Monitoring

Services

The HYPR environment has the following processes

  • Nginx for Reverse Proxy and SSL termination
  • JVM for HYPR Servers (embedded Tomcat)
  • Vault for Configuration 
  • Redis for In Memory Caching
  • MySQL for Persistent Storage

HYPR Server health checks

Adding health checks to the HYPR services helps ensure that the services are available. A health checker can poll the HTTP API endpoints at regular intervals. If the service is running normally it will send a response to the health check request.
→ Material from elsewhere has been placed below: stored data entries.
(** The interfaces hand over a transfer. *)
Lemma wpp_send_operation w h p : dg_ok w p -> ppi_job_operation (ds_iface (g_dg w)) = true ->
  wpp datagram_send_operation w h (fun _ w' h' => h' = h /\ dg_ok w' p /\
    g_out w' = g_out w /\ g_in w' = g_in w /\ same_recv (g_dg w) (g_dg w') /\
    ppi_state (ds_iface (g_dg w)) = STATE_OPERATION_PENDING /\ ppi_state (ds_iface (g_dg w')) = STATE_BUSY /\
    ds_mtu (g_dg w') = ds_mtu (g_dg w) /\ ds_have_addrs (g_dg w') = ds_have_addrs (g_dg w) /\
    ppi_job_operation_data (ds_iface (g_dg w')) = ppi_job_operation_data (ds_iface (g_dg w)) /\
    ppi_job_operation_len (ds_iface (g_dg w')) = ppi_job_operation_len (ds_iface (g_dg w))).
Proof.
  intros ([Cs Cr Ci Cz Cl Co] & Hs & Hr) Ho. rewrite (so_op _ Cs) in Ho. apply bool_decide_eq_true in Ho as Est.
  destruct Cs as [A1 A2 A3 A4 A5 A6 A7 A8]. rewrite Est in *. simpl in *. destruct (Co ltac:(done)) as [Hrd Hz]. destruct (A7 ltac:(done)) as [L1 L2].
  unfold send_wait, waits in Hs. rewrite A5 in Hs. simpl in Hs. destruct Hs as [W1 Hj].
  unfold datagram_send_operation, send_if_handler_send. repeat gstep. rewrite ppi_job_operation_ok by done. apply wp_ok. repeat gstep.
  simpl. rewrite A1, A5. do 4 (try wpp_step; apply wpp_passert; [simpl; lia || done|]). repeat gstep. simpl.
  assert (Hgoal : forall j, waits (ds_have_addrs (g_dg w)) j (Z.testbit (dg_wait_events (g_dg w)) 1) ->
    dg_ok (w <| g_dg := (((((g_dg w) <| ds_iface := ((ds_iface (g_dg w)) <| ppi_job_operation := false |>) <| ppi_state := STATE_BUSY |> |>)
      <| ds_busy_data := ppi_job_operation_data (ds_iface (g_dg w)) |>) <| ds_busy_data_len := ppi_job_operation_len (ds_iface (g_dg w)) |>)
      <| ds_busy := true |>) <| ds_job := j |> |>) p).
  { intros j Hw. split; [|split; [exact Hw|exact Hr]]. constructor; simpl; try done; try (by destruct Cr); constructor; simpl; try done; by rewrite A4. }
  unfold waits in Hgoal. rewrite W1 in Hgoal. destruct (ds_have_addrs (g_dg w)) eqn:Ea; simpl; repeat gstep.
  - split; [done|]. split; [by apply (Hgoal true)|]. by split_and!.
  - split; [done|]. split; [|by split_and!]. specialize (Hgoal false ltac:(done)).
    destruct w as [d ? ?]. destruct d. simpl in *. subst. exact Hgoal.
Qed.
Lemma wpp_recv_operation w h p : dg_ok w p -> pri_job_operation (dr_iface (g_dg w)) = true ->
  wpp datagram_recv_operation w h (fun _ w' h' => h' = h /\ dg_ok w' p /\
    g_out w' = g_out w /\ g_in w' = g_in w /\ same_send (g_dg w) (g_dg w') /\
    pri_state (dr_iface (g_dg w)) = STATE_OPERATION_PENDING /\ pri_state (dr_iface (g_dg w')) = STATE_BUSY /\
    dr_mtu (g_dg w') = dr_mtu (g_dg w) /\
    pri_job_operation_data (dr_iface (g_dg w')) = pri_job_operation_data (dr_iface (g_dg w))).
Proof.
  intros ([Cs Cr Ci Cz Cl Co] & Hs & Hr) Ho. rewrite (ro_op _ Cr) in Ho. apply bool_decide_eq_true in Ho as Est.
  destruct Cr as [A1 [A2 A2'] A3 A4 A5 A6]. rewrite Est in *. simpl in *. pose proof (Cz ltac:(done)) as Hz.
  unfold recv_wait, waits in Hr. rewrite A5 in Hr. simpl in Hr. destruct Hr as [W1 Hj].
  unfold datagram_recv_operation, recv_if_handler_recv. repeat gstep. rewrite pri_job_operation_ok by done. apply wp_ok. repeat gstep.
  simpl. rewrite A1, A5. do 2 (try wpp_step; apply wpp_passert; [done|]). repeat gstep. simpl.
  assert (Hgoal : forall j, waits (dr_started (g_dg w)) j (Z.testbit (dg_wait_events (g_dg w)) 0) ->
    dg_ok (w <| g_dg := ((((g_dg w) <| dr_iface := ((dr_iface (g_dg w)) <| pri_job_operation := false |>) <| pri_state := STATE_BUSY |> |>)
      <| dr_busy_data := pri_job_operation_data (dr_iface (g_dg w)) |>) <| dr_busy := true |>) <| dr_job := j |> |>) p).
  { intros j Hw. split; [|split; [exact Hs|exact Hw]]. constructor; simpl; try done; try (by destruct Cs); constructor; simpl; try done; by rewrite A4. }
  unfold waits in Hgoal. rewrite W1 in Hgoal. destruct (dr_started (g_dg w)) eqn:Ea; simpl; repeat gstep.
  - split; [done|]. split; [by apply (Hgoal true)|]. by split_and!.
  - split; [done|]. split; [|by split_and!]. specialize (Hgoal false ltac:(done)).
    destruct w as [d ? ?]. destruct d. simpl in *. subst. exact Hgoal.
Qed.
End events.
(* ===== verification/UdpClientFacts.v ===== *)
(** Lemmas on the connections of the UDP client: their invariant, and what each of the
    reactor's steps does to it. *)
From S2P Require Import Prelude CMem Sys Flow Chunk ChunkFacts ChunkProps SocksClient TcpClient Packet Device DevicePump Addr AddrFacts UdpClient Datagram DatagramFacts.

(** ** What goes over the socket *)
(** a datagram to [a], and what a datagram from the server says *)
Definition udp_packet (a : BAddr) (data : list Z) : list Z :=
  (if ba_type a =? BADDR_TYPE_IPV4 then [0; 0; 0; SOCKS_ATYP_IPV4] ++ ba_ipv4 a else [0; 0; 0; SOCKS_ATYP_IPV6] ++ ba_ipv6 a) ++ data.
Definition udp_parse (udp_mtu : Z) (p : list Z) : option (BAddr * list Z) :=
  if zlen p <? 4 then None else
  let atyp := byte_at p 3 in
  let a_len := if atyp =? SOCKS_ATYP_IPV4 then ADDR_IPV4 else ADDR_IPV6 in
  if negb ((atyp =? SOCKS_ATYP_IPV4) || (atyp =? SOCKS_ATYP_IPV6)) || (zlen p <? 4 + a_len) || (udp_mtu <? zlen p - 4 - a_len) then None else
  Some (if atyp =? SOCKS_ATYP_IPV4 then BAddr_MakeIPv4 (slice p 4 4) (slice p 8 2) else BAddr_MakeIPv6 (slice p 4 16) (slice p 20 2),
        slice p (4 + a_len) (zlen p - 4 - a_len)).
For a conceptual overview of health checks see health check concepts

Servers behind a Load Balancer

The load balancer can make the health check requests at regular intervals. Servers which do not respond can be marked as unhealthy and taken out of service. Once the problem has been addressed and the servers are responding normally, they can be marked as healthy and return to service.

Server

Endpoint

Expected response

Control Center server

http://HOSTNAME:8009/health

Http 200 OK

Nginx web server

https://HOSTNAME/health

Http 200 OK

Since 3.8.0

The /health endpoints include a check of all the dependencies
Redis, Vault, and DB connection liveness is checked via a test write

📘

Response code

The API call returns a response code of 200. If any of the dependencies fail, a non 200 error code is returned

Sample response for /health

{
  "status": "UP",
  "components": {
    "db": {
      "status": "UP",
      "components": {
        "eventDataSource": {
          "status": "UP",
          "details": {
            "database": "MySQL",
            "validationQuery": "isValid()"
          }
        },
        "fido2DataSource": {
          "status": "UP",
          "details": {
            "database": "MySQL",
            "validationQuery": "isValid()"
          }
        },
        "rpDataSource": {
          "status": "UP",
          "details": {
            "database": "MySQL",
            "validationQuery": "isValid()"
          }
        },
        "uafDataSource": {
          "status": "UP",
          "details": {
            "database": "MySQL",
            "validationQuery": "isValid()"
          }
        }
      }
    },
    "discoveryComposite": {
      "description": "Discovery Client not initialized",
      "status": "UNKNOWN",
      "components": {
        "discoveryClient": {
          "description": "Discovery Client not initialized",
          "status": "UNKNOWN"
        }
      }
    },
    "diskSpace": {
      "status": "UP",
      "details": {
        "total": 107361579008,
        "free": 19792601088,
        "threshold": 10485760,
        "exists": true
      }
    },
    "ping": {
      "status": "UP"
    },
    "reactiveDiscoveryClients": {
      "description": "Discovery Client not initialized",
      "status": "UNKNOWN",
      "components": {
        "Simple Reactive Discovery Client": {
          "description": "Discovery Client not initialized",
          "status": "UNKNOWN"
        }
      }
    },
    "redis": {
      "status": "UP",
      "details": {
        "version": "4.0.13"
      }
    },
    "refreshScope": {
      "status": "UP"
    },
    "vault": {
      "status": "UP",
      "details": {
        "version": "0.10.3"
      }
    },
    "vaultReactive": {
      "status": "UP",
      "details": {
        "version": "0.10.3"
      }
    }
  }
}

OS Level Monitoring

Resource

Threshold

Level

Notes

CPU

Sustained usage > 90%

Critical

Significant slow down in server response time might cause timeouts

Memory

Free memory < 10%

Critical

HYPR services and dependencies have a max memory limit defined. Variance is likely to come from cache utilization.

Disk usage

Free space < 10%

Critical

Logs can cause disks to fill up. Logs are zipped up at regular intervals. The zipped log files can be moved or deleted if needed.

HYPR Service Dependencies

These are systemd services which can be monitored

Resource

Port check

Level

Notes

Systemd service check

Redis

Port monitoring on

  • 6379 (server)
  • 26379 (sentinel)

Medium

HYPR setup can detect and survive any 1 Redis node failure

hypr-redis

Vault

Port monitoring on
8200

Medium

Non critical process, only needed during app startup

hypr-vault

MySql DB

Port monitoring on
3306

Critical

Although not generally necessary, you may use a MySQL specific tool like MyTop to view more details on MYSQL performance metrics.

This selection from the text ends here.